■ SUPPLIED DATA ■
(* ===== verification/RingTheorems.v ===== *)
(** * Theorems on key images and ring signatures *)

From stdpp Require Import base list numbers.
From Stdlib Require Import ZArith Lia.
From S2P Require Import Prelude Bytes Field FieldFacts Scalar ScalarFacts CurveData Group Edwards GroupFacts GroupSpec BaseTable ScalarMult ScalarMultFacts PointCodec HashToPoint GroupOrder Keccak KeccakFacts Random Crypto CryptoFacts CryptoTheorems RingFacts.

(** A string that is the canonical encoding of a curve point. *)
Definition valid_key (pub : list Z) : Prop := exists A, on_curve A /\ encode A = pub.

Lemma ring_of pubs : Forall valid_key pubs -> exists ring, Forall member_ok ring /\ keys ring = pubs.
Proof.
  induction 1 as [|pub pubs (A & HA & <-) _ (ring & Hr & <-)]; [by exists []|].
  destruct (hashes_to_exists (encode A)) as [H HH]. exists ((A, H) :: ring). split; [by constructor|done].
Qed.

(** The members of a ring have keys that are valid. *)
Lemma keys_valid ring : Forall member_ok ring -> Forall valid_key (keys ring).
Proof. intros H. unfold keys. apply Forall_fmap. revert H. apply Forall_impl. intros [A C] [HA _]. by exists A. Qed.

(** C3: a ring signature made with the key image of [generate_key_image] and the secret key of any member of
    the ring is accepted by [check_ring_signature] for the same message, image and ring, in release and in
    debug builds: the routines return, no assertion fires, and the answer is [true]. *)
Theorem ring_signature_complete ndebug prefix_hash pubs sec v sec_index g :
  initialised g -> Forall valid_key pubs -> scalar sec v -> pubs !! sec_index = Some (public v) ->
  returns (let! image := generate_key_image ndebug (public v) sec in
           let! (g', sig) := generate_ring_signature ndebug prefix_hash image pubs sec sec_index g in
           check_ring_signature ndebug prefix_hash image pubs sig) (fun b => b = true).
Proof.
  intros Hg Hpubs Hv Hs. destruct (ring_of pubs Hpubs) as (ring & Hring & <-).
  pose proof Hs as Hs'. unfold keys in Hs'. rewrite list_lookup_fmap in Hs'. apply fmap_Some in Hs' as (m & Hm & Em).
  pose proof (Forall_lookup_1 _ _ _ _ Hring Hm) as [HA HH].
  assert (m.1 ≡ₚ smul v B) as EA by (apply encode_inj; [done|apply smul_B_on_curve|symmetry; exact Em]).
  rewrite Em, (generate_key_image_spec _ _ _ _ Hv HH). cbn [bind].
  eapply returns_bind; [exact (generate_ring_signature_spec _ _ _ _ _ _ _ _ Hg Hring Hm Hv EA)|].
  intros [g' sig] (_ & vs & Hsig & Hlen & Hver).
  eapply returns_mono; [apply check_ring_signature_spec; try done; by apply smul_on_curve; eapply hashes_to_on_curve|].
  intros b ->. by apply bool_decide_eq_true_2.
Qed.

Lemma public_valid v : valid_key (public v).
Proof. exists (smul v B). split; [apply smul_B_on_curve|reflexivity]. Defined.

Lemma ring_signature_complete_witness :
  returns (let! image := generate_key_image false (public 5) (le_bytes 32 5) in
           let! (g', sig) := generate_ring_signature false [1; 2; 3] image [public 9; public 5; public 7] (le_bytes 32 5) 1 example_rng in
           check_ring_signature false [1; 2; 3] image [public 9; public 5; public 7] sig) (fun b => b = true).
Proof.
  refine (ring_signature_complete false [1; 2; 3] [public 9; public 5; public 7] (le_bytes 32 5) 5 1 example_rng
    example_rng_initialised _ (scalar_const 5 eq_refl) eq_refl).
  repeat constructor; apply public_valid.
Defined.

(** [hash_to_ec] is total: for every input it returns, in debug builds too, a point of the curve, and that
    point has order [l], whatever the point that the hash was first mapped to. *)
Theorem hash_to_ec_prime_order ndebug key :
  returns (hash_to_ec ndebug key) (fun P => exists H, represents P H /\ hashes_to key H /\ smul l H ≡ₚ pzero).
Proof.
  eapply returns_mono; [apply hash_to_ec_total|]. intros P (H & HH & HP). exists H. split; [done|].
  split; [done|]. by eapply hashes_to_order.
Qed.

(** ** Rejection *)

(** The signature of a member and its key are well formed. *)
Definition good_member (s : signature) (pub : list Z) : Prop :=
  le_val (sig_c s) < l /\ le_val (sig_r s) < l /\ valid_key pub.

Definition sig_bytes (s : signature) : Prop :=
  bytes (sig_c s) /\ length (sig_c s) = 32%nat /\ bytes (sig_r s) /\ length (sig_r s) = 32%nat.

Definition sig_values (s : signature) : Z * Z := (le_val (sig_c s), le_val (sig_r s)).

(** The loop of the verifier stops early exactly at a member that is not well formed. *)
Definition loop_state (sig : list signature) (pubs : list (list Z)) (k : nat) (acc : option (list Z * list Z)) : Prop :=
  match acc with
  | None => exists i s pub, sig !! i = Some s /\ pubs !! i = Some pub /\ ~ good_member s pub
  | Some (sum, _) => (exists n, scalar sum n) /\
      forall i s pub, (i < k)%nat -> sig !! i = Some s -> pubs !! i = Some pub -> good_member s pub
  end.

Lemma check_step_total ndebug I pre sig pubs k acc :
  on_curve I -> odd_multiples pre I -> (k < length sig)%nat -> length sig = length pubs ->
  Forall sig_bytes sig -> Forall (fun pub => bytes pub /\ length pub = 32%nat) pubs ->
  loop_state sig pubs k acc -> returns (check_step ndebug pre pubs sig k acc) (loop_state sig pubs (S k)).
Proof.
  intros HI Hpre Hk Hlen Hsig Hpubs Hacc. destruct acc as [[sum ab]|]; [|exact Hacc].
  destruct Hacc as [[n Hn] Hgood]. destruct (lookup_lt_is_Some_2 sig k Hk) as [s Hs].
  destruct (lookup_lt_is_Some_2 pubs k ltac:(lia)) as [pub Hp].
  pose proof (Forall_lookup_1 _ _ _ _ Hsig Hs) as (Bc & Lc & Br & Lr).
  pose proof (Forall_lookup_1 _ _ _ _ Hpubs Hp) as [Bp Lp].
  unfold check_step. rewrite (get_ok _ _ _ Hs). cbn [bind].
  assert (forall good, ~ good_member s pub -> loop_state sig pubs good None) as Hbad by (intros good Hb; by exists k, s, pub).
  destruct s as [c r]. cbn [sig_c sig_r] in *.
  rewrite bad_scalars_spec by done. cbn [bind]. case_bool_decide as HS; cbn [negb].
  2: { apply Hbad. unfold good_member. cbn [sig_c sig_r]. tauto. }
  rewrite (get_ok _ _ _ Hp). cbn [bind].
  eapply returns_bind; [by apply ge_frombytes_vartime_spec|]. intros [P|] HP.
  2: { apply Hbad. intros (_ & _ & A & HA & HE). by apply (HP A HA). }
  destruct HP as (A & HP & <-). pose proof (represents_curve _ _ HP) as HA. destruct HS as [Sc Sr].
  pose proof (scalar_of c Bc Lc Sc) as Hc. pose proof (scalar_of r Br Lr Sr) as Hr.
  destruct (hashes_to_exists (encode A)) as [H HH].
  eapply returns_bind; [eapply (ring_pair_spec _ _ (A, H) I _ (_, _)); [by split|done|done|done|by split]|].
  intros [a b] _. cbn [sig_c]. rewrite (sc_add_scalar _ _ _ _ Hn Hc). cbn [bind returns loop_state].
  split; [eexists; apply scalar_mod|]. intros i s' pub' Hi Hs' Hp'.
  destruct (decide (i = k)) as [->|Hne]; [|eapply Hgood; [|done|done]; lia].
  rewrite Hs in Hs'. rewrite Hp in Hp'. injection Hs' as <-. injection Hp' as <-.
  split; [done|]. split; [done|]. by exists A.
Qed.

(** With the debug checks passed, the verifier is total. *)
Lemma check_ring_total (ndebug : bool) prefix_hash image pubs sig :
  bytes image -> length image = 32%nat -> Forall (fun pub => bytes pub /\ length pub = 32%nat) pubs ->
  Forall sig_bytes sig -> length sig = length pubs ->
  (if ndebug then Ok tt
   else for_ (length pubs) (fun i _ => let! pub := get pubs i in c_assert false (check_key pub)) 0 tt) = Ok tt ->
  returns (check_ring_signature ndebug prefix_hash image pubs sig) (fun b => b = true <->
    exists I ring, on_curve I /\ encode I = image /\ Forall member_ok ring /\ keys ring = pubs /\
      Forall2 sig_scalars sig (sig_values <$> sig) /\ ring_verifies prefix_hash I ring (sig_values <$> sig)).
Proof.
  intros Hi Li Hpubs Hsig Hlen Hdbg.
  pose proof (ge_frombytes_vartime_spec image Hi Li) as ([P|] & EP & HP)%returns_inv.
  2: { unfold check_ring_signature, bind_bool. rewrite Hdbg. cbn [bind]. rewrite EP. cbn [bind returns].
    split; [done|]. intros (I & ring & HI & HE & _). by destruct (HP I HI). }
  destruct HP as (I & HP & EI). pose proof (represents_curve _ _ HP) as HI.
  pose proof (ge_dsm_precomp_spec P I HP) as (pre & Epre & Hpre)%returns_inv.
  assert (returns (for_ (length pubs) (check_step ndebug pre pubs sig) 0 (Some (sc_0, []))) (loop_state sig pubs (length pubs)))
    as (acc & Eacc & Hacc)%returns_inv.
  { apply (for_inv _ _ 0 _ (loop_state sig pubs)).
    - split; [exists 0; apply sc_0_scalar|]. intros; lia.
    - intros k a Hk Ha. apply (check_step_total ndebug I); try done. lia. }
  destruct acc as [[sum ab]|].
  - destruct Hacc as [_ Hgood].
    assert (Forall2 good_member sig pubs) as HG.
    { apply Forall2_same_length_lookup_2; [done|]. intros i s pub Hs Hp. apply (Hgood i); [|done|done].
      by apply lookup_lt_Some in Hp. }
    destruct (ring_of pubs) as (ring & Hring & Ek).
    { apply Forall_lookup. intros i pub Hp. destruct (Forall2_lookup_r _ _ _ _ _ HG Hp) as (s & _ & _ & _ & Hv). exact Hv. }
    assert (Forall2 sig_scalars sig (sig_values <$> sig)) as Hvs.
    { apply Forall2_fmap_r, Forall_Forall2_diag, Forall_lookup. intros i s Hs.
      destruct (Forall2_lookup_l _ _ _ _ _ HG Hs) as (pub & _ & Hc & Hr & _).
      destruct (Forall_lookup_1 _ _ _ _ Hsig Hs) as (? & ? & ? & ?). split; by apply scalar_of. }
    assert (length ring = length (sig_values <$> sig)) as Lr
      by (rewrite length_fmap, Hlen, <- Ek; unfold keys; by rewrite length_fmap).
    rewrite <- EI, <- Ek. eapply returns_mono; [by apply (check_ring_signature_spec ndebug prefix_hash I ring)|].
    intros b ->. rewrite bool_decide_eq_true. split; [intros Hver; by exists I, ring|].
    intros (I' & ring' & HI' & HE & Hring' & Ek' & _ & Hver).
    by apply (ring_verifies_keys prefix_hash I I' ring ring').
  - unfold check_ring_signature, bind_bool. rewrite Hdbg. cbn [bind]. rewrite EP. cbn [bind]. rewrite Epre. cbn [bind]. rewrite Eacc. cbn [bind returns].
    split; [done|]. intros (I' & ring & _ & _ & Hring & Ek & Hvs & _). exfalso.
    destruct Hacc as (i & s & pub & Hs & Hp & Hbad). apply Hbad.
    destruct (Forall2_lookup_l _ _ _ _ _ Hvs Hs) as (v & Hv & Hc & Hr). rewrite list_lookup_fmap, Hs in Hv. injection Hv as <-.
    split; [apply (proj2 Hc)|]. split; [apply (proj2 Hr)|].
    rewrite <- Ek in Hp. by eapply (Forall_lookup_1 _ _ _ _ (keys_valid _ Hring)).
Qed.

(** The checks of a debug build on the keys of the ring. *)
Lemma key_checks pubs :
  Forall (fun pub => bytes pub /\ length pub = 32%nat) pubs ->
  let checks := for_ (length pubs) (fun i _ => let! pub := get pubs i in c_assert false (check_key pub)) 0 tt in
  Forall valid_key pubs /\ checks = Ok tt \/ ~ Forall valid_key pubs /\ checks = Fail Aborted.
Proof.
  intros Hp. cbv zeta.
  enough (forall n i, (i + n = length pubs)%nat ->
    let checks := for_ n (fun i _ => let! pub := get pubs i in c_assert false (check_key pub)) i tt in
    Forall valid_key (drop i pubs) /\ checks = Ok tt \/ ~ Forall valid_key (drop i pubs) /\ checks = Fail Aborted) as H
    by exact (H (length pubs) 0%nat eq_refl).
  cbv zeta. induction n as [|n IH]; intros i Hi; [left; by rewrite drop_ge by lia|]. cbn [for_].
  destruct (lookup_lt_is_Some_2 pubs i ltac:(lia)) as [pub Ep]. rewrite (get_ok _ _ _ Ep), (drop_S _ _ _ Ep). cbn [bind].
  pose proof (Forall_cons_iff valid_key pub (drop (S i) pubs)) as HF.
  destruct (Forall_lookup_1 _ _ _ _ Hp Ep) as [Bp Lp]. pose proof (check_key_spec pub Bp Lp) as ([] & Ec & Hc)%returns_inv.
  - rewrite (c_assert_true _ _ Ec). cbn [bind]. assert (valid_key pub) as Hv by (by apply Hc).
    destruct (IH (S i) ltac:(lia)) as [[HV ->]|[HV ->]]; [left|right]; (split; [|done]).
    + by apply HF.
    + intros [_ ?]%HF. done.
  - right. rewrite (c_assert_false _ Ec). split; [|done]. intros [Hv _]%HF. apply Hc in Hv. discriminate.
Qed.

(** C4: [check_ring_signature] accepts exactly when every challenge and response is reduced, every public key and
    the image are canonical encodings of curve points, and the challenges add up, modulo [l], to the hash of the
    message and the members' commitments.  In release builds, and in debug builds when every public key is valid, it
    returns on every other input, and the answer is [false]; a debug build aborts at its assertions when a public key is
    not valid. *)
Theorem check_ring_signature_exact ndebug prefix_hash image pubs sig :
  bytes image -> length image = 32%nat -> Forall (fun pub => bytes pub /\ length pub = 32%nat) pubs ->
  Forall sig_bytes sig -> length sig = length pubs ->
  (ndebug = true \/ Forall valid_key pubs ->
   returns (check_ring_signature ndebug prefix_hash image pubs sig) (fun b => b = true <->
     exists I ring, on_curve I /\ encode I = image /\ Forall member_ok ring /\ keys ring = pubs /\
       Forall2 sig_scalars sig (sig_values <$> sig) /\ ring_verifies prefix_hash I ring (sig_values <$> sig))) /\
  (ndebug = false -> ~ Forall valid_key pubs -> check_ring_signature ndebug prefix_hash image pubs sig = Fail Aborted).
Proof.
  intros Hi Li Hpubs Hsig Hlen. pose proof (key_checks pubs Hpubs) as HK. cbv zeta in HK. split.
  2: { intros -> Hv. destruct HK as [[? _]|[_ E]]; [done|]. unfold check_ring_signature. by rewrite E. }
  intros Hd. apply (check_ring_total ndebug prefix_hash image pubs sig Hi Li Hpubs Hsig Hlen).
  destruct Hd as [->|Hv]; [done|]. destruct HK as [[_ ->]|[? _]]; [by destruct ndebug|done].
Qed.

(** A ring whose second key is the encoding of no point, in a release and in a debug build. *)
Lemma check_ring_signature_exact_witness :
  let image := le_bytes 32 1 in let pubs := [le_bytes 32 1; replicate 32 255] in
  let sig := [Sig (le_bytes 32 3) (le_bytes 32 4); Sig (le_bytes 32 5) (le_bytes 32 6)] in
  returns (check_ring_signature true [1; 2; 3] image pubs sig) (fun b => b = true <->
    exists I ring, on_curve I /\ encode I = image /\ Forall member_ok ring /\ keys ring = pubs /\
      Forall2 sig_scalars sig (sig_values <$> sig) /\ ring_verifies [1; 2; 3] I ring (sig_values <$> sig)) /\
  check_ring_signature false [1; 2; 3] image pubs sig = Fail Aborted.
Proof.
  assert (forall ndebug, _) as H by (intros ndebug;
    refine (check_ring_signature_exact ndebug [1; 2; 3] (le_bytes 32 1) [le_bytes 32 1; replicate 32 255]
      [Sig (le_bytes 32 3) (le_bytes 32 4); Sig (le_bytes 32 5) (le_bytes 32 6)] _ _ _ _ eq_refl);
    [apply le_bytes_bytes|apply le_bytes_length| |];
    repeat (apply Forall_cons_2); try apply Forall_nil_2; repeat split;
    (apply le_bytes_bytes || apply le_bytes_length || reflexivity || apply (bool_decide_eq_true_1 _); vm_compute; reflexivity)).
  split; [apply (proj1 (H true)); by left|]. apply (proj2 (H false)); [reflexivity|].
  intros HV. apply Forall_cons_iff in HV as [_ HV]. apply Forall_cons_iff in HV as [HV _]. exact (all_ones_invalid HV).
Defined.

■ WORK TASK ■
Go through the material above and report each line containing "zeta".

■ SOLUTION BELOW ■
  intros Hp. cbv zeta.
  cbv zeta. induction n as [|n IH]; intros i Hi; [left; by rewrite drop_ge by lia|]. cbn [for_].
  intros Hi Li Hpubs Hsig Hlen. pose proof (key_checks pubs Hpubs) as HK. cbv zeta in HK. split.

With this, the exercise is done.